WORK ORDER. Beginning with the first line of the data below, reproduce every line unchanged, ending with the line that holds "- rewrite filtered_word_freq_eq.".

**********

(** A dict comprehension [{k: f(k) for k in l}]: repeated keys collapse
    to the first occurrence. *)
Lemma of_list_keyed (f : string → V) (l : list string) :
  Dict.of_list ((λ k, (k, f k)) <$> l) = (λ k, (k, f k)) <$> first_seen l.
Proof.
  set (items := (λ k, (k, f k)) <$> l).
  assert (Hkeys : (Dict.of_list items).*1 = first_seen l).
  { unfold Dict.of_list.
    rewrite (foldl_set_keys_nil fst (λ _ kv, kv.2)).
    unfold items. rewrite <- list_fmap_compose. f_equal.
    apply list_fmap_id. }
  rewrite <- Hkeys. apply keyed_fmap, foldl_set_keyed; [done|].
  apply Forall_fmap, Forall_forall. done.
Qed.
End keys_facts.

Section frequency_facts.
Import PageAnalytics.
Implicit Types (words : list string).

Lemma word_freq_top20_eq words :
  word_freq_top20 words = take 20 (sorted_desc snd (Counter words)).
Proof.
  unfold word_freq_top20, most_common. apply of_list_NoDup.
  apply NoDup_keys_take, NoDup_keys_sorted, Counter_NoDup.
Qed.

Lemma word_freq_top20_NoDup words : NoDup (word_freq_top20 words).*1.
Proof.
  rewrite word_freq_top20_eq.
  apply NoDup_keys_take, NoDup_keys_sorted, Counter_NoDup.
Qed.

Lemma word_freq_top20_sorted words :
  StronglySorted (desc snd) (word_freq_top20 words).
Proof.
  rewrite word_freq_top20_eq.
  eapply StronglySorted_sublist; [apply sublist_take|].
  apply sorted_desc_sorted.
Qed.

Lemma top_10_word_freq_eq words :
  top_10_word_freq words = take 10 (word_freq_top20 words).
Proof.
  unfold top_10_word_freq.
  rewrite sorted_desc_fixed by apply word_freq_top20_sorted.
  apply of_list_NoDup, NoDup_keys_take, word_freq_top20_NoDup.
Qed.

Lemma filtered_word_freq_eq words :
  filtered_word_freq words
  = filter (λ kv, Py.lower kv.1 ∉ stopwords) (word_freq_top20 words).
Proof.
  unfold filtered_word_freq.
  apply of_list_NoDup, NoDup_keys_filter, word_freq_top20_NoDup.
Qed.

Lemma top_10_filtered_word_freq_eq words :
  top_10_filtered_word_freq words = take 10 (filtered_word_freq words).
Proof.
  unfold top_10_filtered_word_freq. rewrite sorted_desc_fixed.
  - apply of_list_NoDup, NoDup_keys_take. rewrite filtered_word_freq_eq.
    apply NoDup_keys_filter, word_freq_top20_NoDup.
  - rewrite filtered_word_freq_eq.
    eapply StronglySorted_sublist; [apply sublist_filter|].
    apply word_freq_top20_sorted.
Qed.
End frequency_facts.

(** ** The report *)

Section max_facts.
Context {A : Type}.
Variable key : A → nat.

Lemma max_from_spec (best : A) (l : list A) :
  let m := max_from key best l in
  (m = best ∧ Forall (λ t, key t ≤ key best) l)
  ∨ (∃ pre post, l = pre ++ m :: post
       ∧ key best < key m
       ∧ Forall (λ t, key t < key m) pre
       ∧ Forall (λ t, key t ≤ key m) post).
Proof.
  induction l as [|x l IH] in best |- *; simpl; [by left|].
  destruct (key best <? key x) eqn:Hx.
  - apply Nat.ltb_lt in Hx. right.
    destruct (IH x) as [[-> Hl]|(pre & post & Hl & Hm & Hpre & Hpost)].
    + by exists [], l.
    + exists (x :: pre), post. split_and!; [|lia| |done].
      * simpl. by rewrite <- Hl.
      * by constructor.
  - apply Nat.ltb_ge in Hx.
    destruct (IH best) as [[-> Hl]|(pre & post & Hl & Hm & Hpre & Hpost)].
    + left. split; [done|]. by constructor.
    + right. exists (x :: pre), post. split_and!; [|done| |done].
      * simpl. by rewrite <- Hl.
      * constructor; [lia|done].
Qed.

(** [max] returns the first element whose key is maximal. *)
Lemma py_max_first (l : list A) :
  l ≠ [] →
  ∃ m pre post, py_max key l = Ok m ∧ l = pre ++ m :: post
    ∧ Forall (λ t, key t < key m) pre
    ∧ Forall (λ t, key t ≤ key m) post.
Proof.
  destruct l as [|x l]; [done|]. intros _. simpl.
  destruct (max_from_spec x l) as [[Hm Hl]|(pre & post & Hl & Hm & Hpre & Hpost)].
  - exists (max_from key x l), [], l. rewrite Hm. by split_and!.
  - exists (max_from key x l), (x :: pre), post. split_and!; [done| | |done].
    + simpl. by rewrite <- Hl.
    + by constructor.
Qed.
End max_facts.

Section report_facts.
Import PageAnalytics.
Implicit Types (ws ss : list string) (url s : string).

(** The dictionary [make_analytics] leaves behind when it returns. *)
Lemma make_analytics_ok url ss ws data longest :
  py_max sentence_length ss = Ok longest →
  make_analytics (mk (PageContent.mk url (Some ss) (Some ws)) data)
  = Ok (mk (PageContent.mk url (Some ss) (Some ws))
          (<["longest_sentence" := VStr longest]>
           (<["median_sentence_length" :=
                VFloat (np_median (sentence_length <$> ss))]>
            (<["average_sentence_length" :=
                 VFloat (np_mean (sentence_length <$> ss))]>
             (<["top_10_longest_words" := VDict (longest_words_dict ws)]>
              (<["median_word_length" :=
                   VFloat (np_median (Py.len <$> ws))]>
               (<["average_word_length" :=
                    VFloat (np_mean (Py.len <$> ws))]>
                (<["top_10_words_filtered" :=
                     VDict (top_10_filtered_word_freq ws)]>
                 (<["top_10_words" :=
                      VDict (top_10_word_freq ws)]> data))))))))).
Proof. intros Hmax. unfold make_analytics. simpl. by rewrite Hmax. Qed.

(** A report exists exactly for a page content with both lists set and
    at least one sentence. *)
Lemma init_ok_inv pc pa :
  __init__ pc = Ok pa →
  ∃ ss ws longest,
    pc = PageContent.mk (PageContent.url pc) (Some ss) (Some ws)
    ∧ py_max sentence_length ss = Ok longest.
Proof.
  destruct pc as [url [ss|] [ws|]]; unfold __init__, make_analytics;
    simpl; try done.
  destruct (py_max sentence_length ss) as [longest|e] eqn:Hmax; [|done].
  intros _. by exists ss, ws, longest.
Qed.

Lemma init_lookups url ss ws pa :
  __init__ (PageContent.mk url (Some ss) (Some ws)) = Ok pa →
  page_content pa = PageContent.mk url (Some ss) (Some ws)
  ∧ analytics_data pa !! "top_10_words"
    = Some (VDict (top_10_word_freq ws))
  ∧ analytics_data pa !! "top_10_words_filtered"
    = Some (VDict (top_10_filtered_word_freq ws))
  ∧ analytics_data pa !! "average_word_length"
    = Some (VFloat (np_mean (Py.len <$> ws)))
  ∧ analytics_data pa !! "median_word_length"
    = Some (VFloat (np_median (Py.len <$> ws)))
  ∧ analytics_data pa !! "top_10_longest_words"
    = Some (VDict (longest_words_dict ws))
  ∧ analytics_data pa !! "average_sentence_length"
    = Some (VFloat (np_mean (sentence_length <$> ss)))
  ∧ analytics_data pa !! "median_sentence_length"
    = Some (VFloat (np_median (sentence_length <$> ss)))
  ∧ (∃ longest, py_max sentence_length ss = Ok longest
       ∧ analytics_data pa !! "longest_sentence" = Some (VStr longest))
  ∧ analytics_data pa !! "url" = None.
Proof.
  intros Hinit.
  destruct (init_ok_inv _ _ Hinit) as (ss' & ws' & longest & Heq & Hmax).
  injection Heq as <- <-. unfold __init__ in Hinit.
  rewrite (make_analytics_ok _ _ _ _ _ Hmax) in Hinit.
  injection Hinit as <-. simpl.
  split_and!; try (by simplify_map_eq).
  exists longest. by simplify_map_eq.
Qed.
End report_facts.

(** ** The claims about the report *)

(** C4: the frequency table lists the distinct words in first-seen order,
    each with its number of occurrences; ranking it by descending count
    keeps words of equal count in first-seen order; [raw_top20] is the
    first 20 entries of the ranking; and [top_10_raw], computed by ranking
    [raw_top20] again and taking 10, is the first 10 entries of
    [raw_top20], so each of its entries is an entry of [raw_top20] and
    counts at least as much as every entry of [raw_top20] left out. It is
    what the report stores under the key top_10_words. *)
Theorem top_10_raw_from_top20 (words : list string) :
  let table := Counter words in
  let ranking := sorted_desc snd table in
  let raw_top20 := PageAnalytics.word_freq_top20 words in
  let top_10_raw := PageAnalytics.top_10_word_freq words in
  table.*1 = first_seen words
  ∧ (∀ w n, (w, n) ∈ table ↔ w ∈ words ∧ n = occurrences w words)
  ∧ ranking ≡ₚ table
  ∧ StronglySorted (desc snd) ranking
  ∧ (∀ n, filter (λ e, e.2 = n) ranking = filter (λ e, e.2 = n) table)
  ∧ raw_top20 = take 20 ranking
  ∧ StronglySorted (desc snd) raw_top20
  ∧ top_10_raw = take 10 (sorted_desc snd raw_top20)
  ∧ top_10_raw = take 10 raw_top20
  ∧ top_10_raw ⊆ raw_top20
  ∧ (∀ e e', e ∈ top_10_raw → e' ∈ drop 10 raw_top20 → e'.2 ≤ e.2)
  ∧ (∀ url ss pa,
       PageAnalytics.__init__ (PageContent.mk url (Some ss) (Some words))
         = Ok pa →
       PageAnalytics.analytics_data pa !! "top_10_words"
         = Some (VDict top_10_raw)).
Proof.
  intros table ranking raw_top20 top_10_raw. split_and!.
  - apply Counter_keys.
  - intros w n. apply Counter_elem.
  - apply sorted_desc_perm.
  - apply sorted_desc_sorted.
  - intros n. apply (sorted_desc_stable snd).
  - apply word_freq_top20_eq.
  - apply word_freq_top20_sorted.
  - unfold top_10_raw. rewrite top_10_word_freq_eq.
    by rewrite sorted_desc_fixed by apply word_freq_top20_sorted.
  - apply top_10_word_freq_eq.
  - unfold top_10_raw. rewrite top_10_word_freq_eq. apply subseteq_take.
  - intros e e' He He'. unfold top_10_raw in He.
    rewrite top_10_word_freq_eq in He.
    pose proof (word_freq_top20_sorted words) as Hs.
    rewrite <- (take_drop 10 (PageAnalytics.word_freq_top20 words)) in Hs.
    exact (StronglySorted_app_1_elem_of _ _ _ _ _ Hs He He').
  - intros url ss pa Hinit. by apply init_lookups in Hinit as (_ & -> & _).
Qed.

Lemma top_10_raw_from_top20_witness :
  ∃ pa,
    PageAnalytics.__init__
      (PageContent.mk "u" (Some ["b a b"]) (Some ["b"; "a"; "b"])) = Ok pa
    ∧ PageAnalytics.analytics_data pa !! "top_10_words"
      = Some (VDict [("b", 2); ("a", 1)]).
Proof.
  pose proof (top_10_raw_from_top20 ["b"; "a"; "b"])
    as (_ & _ & _ & _ & _ & _ & _ & _ & _ & _ & _ & H).
  eexists. split; [reflexivity|]. by rewrite (H "u" ["b a b"] _ eq_refl).
Defined.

**********

PROBLEM SOLUTION.
(** A dict comprehension [{k: f(k) for k in l}]: repeated keys collapse
    to the first occurrence. *)
Lemma of_list_keyed (f : string → V) (l : list string) :
  Dict.of_list ((λ k, (k, f k)) <$> l) = (λ k, (k, f k)) <$> first_seen l.
Proof.
  set (items := (λ k, (k, f k)) <$> l).
  assert (Hkeys : (Dict.of_list items).*1 = first_seen l).
  { unfold Dict.of_list.
    rewrite (foldl_set_keys_nil fst (λ _ kv, kv.2)).
    unfold items. rewrite <- list_fmap_compose. f_equal.
    apply list_fmap_id. }
  rewrite <- Hkeys. apply keyed_fmap, foldl_set_keyed; [done|].
  apply Forall_fmap, Forall_forall. done.
Qed.
End keys_facts.

Section frequency_facts.
Import PageAnalytics.
Implicit Types (words : list string).

Lemma word_freq_top20_eq words :
  word_freq_top20 words = take 20 (sorted_desc snd (Counter words)).
Proof.
  unfold word_freq_top20, most_common. apply of_list_NoDup.
  apply NoDup_keys_take, NoDup_keys_sorted, Counter_NoDup.
Qed.

Lemma word_freq_top20_NoDup words : NoDup (word_freq_top20 words).*1.
Proof.
  rewrite word_freq_top20_eq.
  apply NoDup_keys_take, NoDup_keys_sorted, Counter_NoDup.
Qed.

Lemma word_freq_top20_sorted words :
  StronglySorted (desc snd) (word_freq_top20 words).
Proof.
  rewrite word_freq_top20_eq.
  eapply StronglySorted_sublist; [apply sublist_take|].
  apply sorted_desc_sorted.
Qed.

Lemma top_10_word_freq_eq words :
  top_10_word_freq words = take 10 (word_freq_top20 words).
Proof.
  unfold top_10_word_freq.
  rewrite sorted_desc_fixed by apply word_freq_top20_sorted.
  apply of_list_NoDup, NoDup_keys_take, word_freq_top20_NoDup.
Qed.

Lemma filtered_word_freq_eq words :
  filtered_word_freq words
  = filter (λ kv, Py.lower kv.1 ∉ stopwords) (word_freq_top20 words).
Proof.
  unfold filtered_word_freq.
  apply of_list_NoDup, NoDup_keys_filter, word_freq_top20_NoDup.
Qed.

Lemma top_10_filtered_word_freq_eq words :
  top_10_filtered_word_freq words = take 10 (filtered_word_freq words).
Proof.
  unfold top_10_filtered_word_freq. rewrite sorted_desc_fixed.
  - apply of_list_NoDup, NoDup_keys_take. rewrite filtered_word_freq_eq.
    apply NoDup_keys_filter, word_freq_top20_NoDup.
  - rewrite filtered_word_freq_eq.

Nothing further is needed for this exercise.